Recorded data
————————

(** The answer to the request on which the loop was left. *)
Lemma Loop_last df st pages en st' :
  Loop df st pages en st' ->
  let tr := trace st ++ map page_request (offsets (len df) pages) in
  let r := page_request (len (append_pages df pages)) in
  match en with
  | Completed => True
  | EndOfData =>
      exists d, decode r (server tr r) = Ok d /\ history_rows d = None
  | Failed e => decode r (server tr r) = Raise e
  end.
Proof.
  induction 1 as [df st Hge|df st e Hlt Hdec|df st d Hlt Hdec Hb
                 |df st d b pages en st' Hlt Hdec Hb HL IH]; simpl.
  - exact I.
  - now rewrite append_pages_nil, app_nil_r.
  - rewrite append_pages_nil, app_nil_r. eauto.
  - simpl in IH. rewrite append_pages_cons, <- app_assoc in IH.
    now rewrite <- len_concat.
Qed.

(** The number of requests is bounded by the rows missing at the start. *)
Lemma Loop_bound df st pages en st' :
  Loop df st pages en st' ->
  (length (requested (len df) pages en)
   <= Z.to_nat (T - Z.of_nat (len df)))%nat.
Proof.
  induction 1 as [df st Hge|df st e Hlt Hdec|df st d Hlt Hdec Hb
                 |df st d b pages en st' Hlt Hdec Hb HL IH].
  - simpl. lia.
  - unfold requested. simpl. lia.
  - unfold requested. simpl. lia.
  - rewrite requested_cons. simpl.
    pose proof (history_rows_nonempty _ _ Hb) as Hne.
    rewrite len_concat in IH.
    assert (1 <= length (data b))%nat
      by (destruct (data b); [now elim Hne|simpl; lia]).
    lia.
Qed.

(** The state once the requests at [offs] have been answered. *)
Definition after_pages (st : state) (offs : list nat) : state :=
  {| trace := trace st ++ map page_request offs;
     logs := logs st;
     files := files st |}.

Lemma after_pages_nil st : after_pages st [] = st.
Proof. unfold after_pages. simpl. rewrite app_nil_r. now destruct st. Qed.

(** While the server serves pages with rows and the table is short of the
    total, the loop asks for them in turn and appends them. *)
Lemma pagination_replies pages df st :
  Replies (trace st) (offsets (len df) pages) pages ->
  Forall (fun k => Z.of_nat k < T) (offsets (len df) pages) ->
  pagination server url ps T df st
  = pagination server url ps T (append_pages df pages)
      (after_pages st (offsets (len df) pages)).
Proof.
  revert df st. induction pages as [|b pages IH]; intros df st HR HT.
  - now rewrite append_pages_nil, after_pages_nil.
  - simpl in HR, HT. inversion HR as [|tr k offs d b' pages' Hdec Hb HR'];
      subst. inversion HT as [|k offs Hlt HT']; subst.
    rewrite pagination_eq.
    destruct (Z.ltb_spec (Z.of_nat (len df)) T); [|lia].
    rewrite get_json_data_run. fold (page_request (len df)).
    rewrite Hdec, Hb.
    rewrite <- len_concat in HR', HT'.
    rewrite (IH (concat df (frame_of_block b))); [|assumption..].
    rewrite append_pages_cons. f_equal.
    unfold after_pages. simpl. rewrite len_concat, app_nil_r.
    now rewrite <- app_assoc.
Qed.

Lemma pagination_end_of_data df st d :
  Z.of_nat (len df) < T ->
  decode (page_request (len df))
    (server (trace st) (page_request (len df))) = Ok d ->
  history_rows d = None ->
  pagination server url ps T df st
  = (Ok df, after_pages st [len df]).
Proof.
  intros Hlt Hdec Hb. rewrite pagination_eq.
  destruct (Z.ltb_spec (Z.of_nat (len df)) T); [|lia].
  rewrite get_json_data_run. fold (page_request (len df)).
  rewrite Hdec, Hb. unfold after_pages. simpl. now rewrite app_nil_r.
Qed.

(** In a run, a request that the accessor fails on is the last one, and
    the run ends on its exception. *)
Lemma Loop_failure_is_last df st pages en st' :
  Loop df st pages en st' ->
  forall pre r post e,
    map page_request (requested (len df) pages en) = pre ++ r :: post ->
    decode r (server (trace st ++ pre) r) = Raise e ->
    en = Failed e /\ post = [].
Proof.
  induction 1 as [df st Hge|df st e0 Hlt Hdec|df st d Hlt Hdec Hb
                 |df st d b pages en st' Hlt Hdec Hb HL IH];
    intros pre r post e Hsplit Hfail.
  - now destruct pre.
  - unfold requested in Hsplit. simpl in Hsplit. rewrite Nat.add_0_r in Hsplit.
    destruct pre as [|x [|y pre]]; try discriminate.
    injection Hsplit as <- <-. rewrite app_nil_r in Hfail.
    split; [congruence|reflexivity].
  - unfold requested in Hsplit. simpl in Hsplit. rewrite Nat.add_0_r in Hsplit.
    destruct pre as [|x [|y pre]]; try discriminate.
    injection Hsplit as <- <-. rewrite app_nil_r in Hfail. congruence.
  - rewrite requested_cons in Hsplit. simpl in Hsplit.
    destruct pre as [|x pre].
    + injection Hsplit as <- _. rewrite app_nil_r in Hfail. congruence.
    + injection Hsplit as <- Hsplit. rewrite <- len_concat in Hsplit.
      apply (IH pre r post e Hsplit).
      simpl. now rewrite <- app_assoc.
Qed.

Lemma offsets_le n pages k :
  In k (offsets n pages) -> (k <= n + length (flat_map data pages))%nat.
Proof.
  revert n. induction pages as [|b pages IH]; intros n; simpl; [tauto|].
  rewrite length_app. intros [<-|Hk]; [lia|].
  apply IH in Hk. lia.
Qed.

Lemma offsets_app n pages b :
  offsets n (pages ++ [b])
  = offsets n pages ++ [(n + length (flat_map data pages))%nat].
Proof.
  revert n. induction pages as [|b' pages IH]; intros n; simpl.
  - now rewrite Nat.add_0_r.
  - rewrite IH, length_app. now rewrite Nat.add_assoc.
Qed.

(** C10: the loop terminates whatever the server answers.  [pagination] is
    defined by recursion on the number of rows missing from the declared
    total, so it returns on every input, and it sends at most that many
    requests.  One iteration does one of two things: a page with rows is
    appended, which makes the table strictly longer while the total stays
    what it is, and the loop goes on from there; a page without rows, or a
    response with no history block at all, leaves the loop at once with the
    table as it is, and nothing is logged about it. *)
Theorem C10_pagination_terminates df st :
  let r := pagination server url ps T df st in
  let q := page_request (len df) in
  (length (trace (snd r))
   <= length (trace st) + Z.to_nat (T - Z.of_nat (len df)))%nat
  /\ (T <= Z.of_nat (len df) -> r = (Ok df, st))
  /\ (forall d b,
        Z.of_nat (len df) < T ->
        decode q (server (trace st) q) = Ok d ->
        history_rows d = Some b ->
        (len df < len (concat df (frame_of_block b)))%nat
        /\ r = pagination server url ps T (concat df (frame_of_block b))
                 (after_request st q (Ok d)))
  /\ (forall d,
        Z.of_nat (len df) < T ->
        decode q (server (trace st) q) = Ok d ->
        (history d = None \/ exists b, history d = Some b /\ data b = []) ->
        r = (Ok df, after_request st q (Ok d))
        /\ logs (snd r) = logs st).
Proof.
  cbv zeta. split; [|split; [|split]].
  - destruct (pagination_Loop df st) as (pages & en & st' & HL & ->).
    simpl. rewrite (Loop_trace _ _ _ _ _ HL), length_app, length_map.
    pose proof (Loop_bound _ _ _ _ _ HL). lia.
  - apply pagination_done.
  - intros d b Hlt Hdec Hb. split.
    + rewrite len_concat. pose proof (history_rows_nonempty _ _ Hb) as Hne.
      destruct (data b); [now elim Hne|simpl; lia].
    + rewrite pagination_eq at 1.
      destruct (Z.ltb_spec (Z.of_nat (len df)) T); [|lia].
      rewrite get_json_data_run. fold (page_request (len df)).
      now rewrite Hdec, Hb.
  - intros d Hlt Hdec Hrows.
    assert (Hnone : history_rows d = None).
    { unfold history_rows. destruct Hrows as [->|(b & -> & ->)]; reflexivity. }
    rewrite pagination_eq.
    destruct (Z.ltb_spec (Z.of_nat (len df)) T); [|lia].
    rewrite get_json_data_run. fold (page_request (len df)).
    rewrite Hdec, Hnone. split; [reflexivity|]. simpl. apply app_nil_r.
Qed.

End Pagination.

(** ** The date column and the sort *)

(** The order of the sort keys: timestamps by their value, [NaT] last. *)
Definition ts_le (a b : timestamp) : Prop :=
  match a, b with
  | Ts x, Ts y => x <= y
  | _, NaT => True
  | NaT, Ts _ => False
  end.

(** Every row has a cell in column [i]. *)
Definition has_column (i : nat) (rows : list row) : Prop :=
  Forall (fun r => (i < length r)%nat) rows.

Lemma map_nth_seq {A} (l : list A) (d : A) :
  map (fun i => nth i l d) (seq 0 (length l)) = l.
Proof.
  induction l as [|a l IH]; simpl; [reflexivity|].
  f_equal. rewrite <- seq_shift, map_map. exact IH.
Qed.

Lemma filter_split_perm {A} (f : A -> bool) (l : list A) :
  Permutation (List.filter f l ++ List.filter (fun x => negb (f x)) l) l.
Proof.
  induction l as [|a l IH]; simpl; [constructor|].
  destruct (f a); simpl.
  - now constructor.
  - rewrite <- Permutation_middle. now constructor.
Qed.

Lemma ts_le_trans a b c : ts_le a b -> ts_le b c -> ts_le a c.
Proof. destruct a, b, c; simpl; try tauto; lia. Qed.


Lemma length_assign_column i rows series :
  length (assign_column i rows series) = length rows.
Proof.
  revert series. induction rows as [|r rows IH]; intros [|v series]; simpl;
    auto.
Qed.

————————

Assignment
Every line that holds the word "pose" should be copied from the listing.

Output of the exercise
    pose proof (history_rows_nonempty _ _ Hb) as Hne.
    pose proof (Loop_bound _ _ _ _ _ HL). lia.
    + rewrite len_concat. pose proof (history_rows_nonempty _ _ Hb) as Hne.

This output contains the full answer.